(** X1. [query] makes exactly one search. The body it sends holds the
    entries of [queryBody] that are neither undefined nor null, and only
    those (in their order, when no key repeats); it returns the body of
    the answer, and turns a rejection into [new Error(err.message)]. *)
Theorem query_sends_defined_entries
    (esIndex esType : string) (queryBody : obj value) (w : World E) :
  exists b : obj value,
    query client esIndex esType queryBody w
    = (let p := plain_search esIndex (Some esType) (VObj b) in
       match search client p (engine w) with
       | (Resolve body, e') =>
           (Ok body, {| engine := e'; calls := calls w ++ [CSearch p] |})
       | (Reject msg, e') =>
           (Throw (JsError msg),
            {| engine := e'; calls := calls w ++ [CSearch p] |})
       end)
    /\ (forall k v,
          obj_get k b = Some v
          <-> obj_get k queryBody = Some v /\ is_nullish v = false)
    /\ (NoDup (obj_keys queryBody) ->
        b = List.filter (fun kv => negb (is_nullish (snd kv))) queryBody).
Proof.
  exists (validate_body queryBody). split; [apply query_run|]. split.
  - intros k v. rewrite validate_body_get.
    destruct (obj_get k queryBody) as [v'|]; [|split; [discriminate|tauto]].
    destruct (is_nullish v') eqn:Hn; split.
    + discriminate.
    + intros [Heq Hv]. inversion Heq; subst. congruence.
    + intros Heq. inversion Heq; subst. tauto.
    + intros [Heq _]. exact Heq.
  - apply validate_body_filter.
Qed.

(** X2. A request with [offset + size] at or below the ceiling, the
    ceiling itself included, is sent on: once the translators have
    succeeded, [getData] makes one search whose body carries [from] and
    [size] as given and [_source] when fields are asked for, and returns
    the [_source] of the hits in the order of the answer. *)
Theorem getData_within_ceiling_is_dispatched
    (this : ES) (esIndex esType : string) (fields : option (list string))
    (filter sort : value) (o s : Z) (w : World E) (q : value)
    (sb : option (list (obj value))) :
  o + s <= SCROLL_PAGE_SIZE ->
  (if is_undefined filter then Ok VUndefined
   else getFilterObj this esIndex esType filter) = Ok q ->
  getESSortBody sort this esIndex = Ok sb ->
  exists b : obj value,
    obj_get "from" b = Some (VNum o)
    /\ obj_get "size" b = Some (VNum s)
    /\ obj_get "_source" b
       = match fields with
         | Some (f :: fs) => Some (VArr (map VStr (f :: fs)))
         | _ => None
         end
    /\ getData this esIndex esType fields filter sort (Some o) (Some s) w
       = let p := plain_search esIndex (Some esType) (VObj b) in
         match search client p (engine w) with
         | (Resolve body, e') =>
             (Ok (map Hit._source (Hits.hits (Body.hits body))),
              {| engine := e'; calls := calls w ++ [CSearch p] |})
         | (Reject msg, e') =>
             (Throw (JsError msg),
              {| engine := e'; calls := calls w ++ [CSearch p] |})
         end.
Proof.
  intros Hle Hq Hs.
  destruct (filterData_dispatch client getFilterObj getESSortBody this
              esIndex esType filter fields sort (Some o) (Some s) w q sb
              Hq Hs)
    as (qb & Hrun & Hfrom & Hsize & Hsrc).
  exists (validate_body qb). repeat split.
  - rewrite validate_body_get, Hfrom. reflexivity.
  - rewrite validate_body_get, Hsize. reflexivity.
  - rewrite validate_body_get, Hsrc.
    destruct fields as [[|f fs]|]; reflexivity.
  - unfold getData.
    assert (Hc : over_ceiling SCROLL_PAGE_SIZE (Some o) (Some s) = false)
      by (unfold over_ceiling; apply Z.ltb_ge; exact Hle).
    rewrite Hc. unfold bind. rewrite Hrun, query_run. cbv zeta.
    destruct (search client _ (engine w)) as [[body|msg] e']; reflexivity.
Qed.
(** X15. The area report sorts the hazards into its tiers as
    [getActionPriority] does: the shelter area is that of the hazards of
    priority 3 alone, the leave-immediately area that of priority 2 and the
    leave area that of priority 1; and hazards without a polygon or of
    priority 0 can be left out without changing the report. *)
Theorem areas_by_priority (events : list EmergencyEvent) :
  shelterAreaKm2 (report events) =
    shelterAreaKm2
      (report (filter (fun e => getActionPriority (action e) = 3) events)) /\
  leaveImmediatelyAreaKm2 (report events) =
    leaveImmediatelyAreaKm2
      (report (filter (fun e => getActionPriority (action e) = 2) events)) /\
  leaveAreaKm2 (report events) =
    leaveAreaKm2
      (report (filter (fun e => getActionPriority (action e) = 1) events)) /\
  report events =
    report (filter (fun e => is_Some (polygon e) /\
                             getActionPriority (action e) <> 0) events).
Proof.
  subst report. unfold calculateFireWarningAreas.
  cbn [shelterAreaKm2 leaveImmediatelyAreaKm2 leaveAreaKm2].
  fold add.
  assert (Hcases : forall s e,
    {polygon e = None /\ add s e = s} +
    {exists pc, polygon e = Some pc /\
       add s e =
         if getActionPriority (action e) =? 3 then
           {| shelterSum := (shelterSum s + areaKm2 (polygon e))%Q;
              leaveImmediatelySum := leaveImmediatelySum s;
              leaveSum := leaveSum s |}
         else if getActionPriority (action e) =? 2 then
           {| shelterSum := shelterSum s;
              leaveImmediatelySum :=
                (leaveImmediatelySum s + areaKm2 (polygon e))%Q;
              leaveSum := leaveSum s |}
         else if getActionPriority (action e) =? 1 then
           {| shelterSum := shelterSum s;
              leaveImmediatelySum := leaveImmediatelySum s;
              leaveSum := (leaveSum s + areaKm2 (polygon e))%Q |}
         else s}).
  { intros s e. rewrite addArea_by_priority.
    destruct (polygon e) as [pc |]; [right; eauto | left; auto]. }
  repeat split.
  - symmetry. apply (fold_addArea_tier 3 shelterSum); [| | reflexivity].
    + intros s e Hp. destruct (Hcases s e) as [[_ ->] | (pc & _ & ->)];
        [reflexivity |].
      destruct (Z.eqb_spec (getActionPriority (action e)) 3); [congruence |].
      repeat match goal with
             | |- context [if ?b then _ else _] => destruct b
             end; reflexivity.
    + intros s s' e Heq.
      destruct (Hcases s e) as [[Hn ->] | (pc & Hpc & ->)];
        destruct (Hcases s' e) as [[Hn' ->] | (pc' & Hpc' & ->)];
        try congruence.
      repeat match goal with
             | |- context [if ?b then _ else _] => destruct b
             end; cbn [shelterSum]; congruence.
  - symmetry. apply (fold_addArea_tier 2 leaveImmediatelySum); [| | reflexivity].
    + intros s e Hp. destruct (Hcases s e) as [[_ ->] | (pc & _ & ->)];
        [reflexivity |].
      destruct (Z.eqb_spec (getActionPriority (action e)) 2); [congruence |].
      repeat match goal with
             | |- context [if ?b then _ else _] => destruct b
             end; reflexivity.
    + intros s s' e Heq.
      destruct (Hcases s e) as [[Hn ->] | (pc & Hpc & ->)];
        destruct (Hcases s' e) as [[Hn' ->] | (pc' & Hpc' & ->)];
        try congruence.
      repeat match goal with
             | |- context [if ?b then _ else _] => destruct b
             end; cbn [leaveImmediatelySum]; congruence.
  - symmetry. apply (fold_addArea_tier 1 leaveSum); [| | reflexivity].
    + intros s e Hp. destruct (Hcases s e) as [[_ ->] | (pc & _ & ->)];
        [reflexivity |].
      destruct (Z.eqb_spec (getActionPriority (action e)) 1); [congruence |].
      repeat match goal with
             | |- context [if ?b then _ else _] => destruct b
             end; reflexivity.
    + intros s s' e Heq.
      destruct (Hcases s e) as [[Hn ->] | (pc & Hpc & ->)];
        destruct (Hcases s' e) as [[Hn' ->] | (pc' & Hpc' & ->)];
        try congruence.
      repeat match goal with
             | |- context [if ?b then _ else _] => destruct b
             end; cbn [leaveSum]; congruence.
  - rewrite fold_addArea_filter; [reflexivity |].
    intros e s Hp. destruct (Hcases s e) as [[_ ->] | (pc & Hpc & ->)];
      [reflexivity |].
    pose proof (getActionPriority_range (action e)) as Hr.
    destruct (Z.eqb_spec (getActionPriority (action e)) 3) as [H3 | H3];
      [exfalso; apply Hp; split; [rewrite Hpc; eauto | lia] |].
    destruct (Z.eqb_spec (getActionPriority (action e)) 2) as [H2 | H2];
      [exfalso; apply Hp; split; [rewrite Hpc; eauto | lia] |].
    destruct (Z.eqb_spec (getActionPriority (action e)) 1) as [H1 | H1];
      [exfalso; apply Hp; split; [rewrite Hpc; eauto | lia] |].
    reflexivity.
Qed.
End AreaFacts.

Section AreaBounds.
Variable turf_area : list Point -> option Q.
Hypothesis turf_area_nonneg :
  forall ring a, turf_area ring = Some a -> (0 <= a)%Q.

Let areaKm2 := calculatePolygonAreaKm2 turf_area.
Let report := calculateFireWarningAreas turf_area.



End AreaBounds.



(** The report on the sample hazards: 4 km2 to shelter in, 16 km2 to leave
    immediately. *)
Example areas_sample :
  (shelterAreaKm2 (calculateFireWarningAreas sampleArea sampleHazards) == 4 /\
   leaveImmediatelyAreaKm2 (calculateFireWarningAreas sampleArea sampleHazards)
     == 16 /\
   leaveAreaKm2 (calculateFireWarningAreas sampleArea sampleHazards) == 0)%Q.
Proof. repeat split; vm_compute; reflexivity. Qed.

(* ===================================================================== *)
(** * Facts about the distance text *)
(* ===================================================================== *)




(** ** The double nearest to a rational *)












(** The doubles nearest to 0.1 and to 1/3; 2^53 + 1 lies halfway between
    two doubles and goes to the even one, 2^53; a whole number of metres
    below 1000 is a double; half of the least subnormal number goes to 0. *)
Example binary64_samples :
  (binary64 (1 # 10) == 3602879701896397 # 36028797018963968)%Q /\
  (binary64 (1 # 3) == 6004799503160661 # 18014398509481984)%Q /\
  (binary64 9007199254740993 == 9007199254740992)%Q /\
  (binary64 250 == 250)%Q /\
  (binary64 (1 # 2 ^ 1075) == 0)%Q.
Proof. repeat split; vm_compute; reflexivity. Qed.




(** The double nearest to 0.0045 km is a little less than 4.5 m, and is
    shown as 5 m: its product with 1000 is rounded to the double 4.5 before
    [Math.round] sees it. 999.6 m is shown as 1000 m. *)
Example formatDistance_product_rounded :
  formatDistance (Fin (5188146770730811 # 1152921504606846976)) = "5m"%string /\
  mathRound ((5188146770730811 # 1152921504606846976) * 1000) = 4 /\
  formatDistance (Fin (2499 # 2500)) = "1000m"%string.
Proof. repeat split; vm_compute; reflexivity. Qed.

(* ===================================================================== *)
(** * Facts about the geometry extraction *)
(* ===================================================================== *)

Lemma findFirst_filter {A : Type} (pred : A -> bool) (l : list A) :
  findFirst pred (filter (fun x => pred x) l) = findFirst pred l.
Proof.
  induction l as [| x l IH]; [reflexivity |].
  rewrite filter_cons. cbn [findFirst].
  destruct (pred x) eqn:Hp; cbn [Is_true decide decide_rel].
  - rewrite decide_True by exact I. cbn [findFirst]. rewrite Hp. reflexivity.
  - rewrite decide_False by tauto. exact IH.
Qed.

* EXERCISE AIM: Repeat the lines from the one containing "findFirst pred (filter" through the end of the listing, exactly and without any other lines; both ends are included.

* EXERCISE ANSWER:
  findFirst pred (filter (fun x => pred x) l) = findFirst pred l.
Proof.
  induction l as [| x l IH]; [reflexivity |].
  rewrite filter_cons. cbn [findFirst].
  destruct (pred x) eqn:Hp; cbn [Is_true decide decide_rel].
  - rewrite decide_True by exact I. cbn [findFirst]. rewrite Hp. reflexivity.
  - rewrite decide_False by tauto. exact IH.
Qed.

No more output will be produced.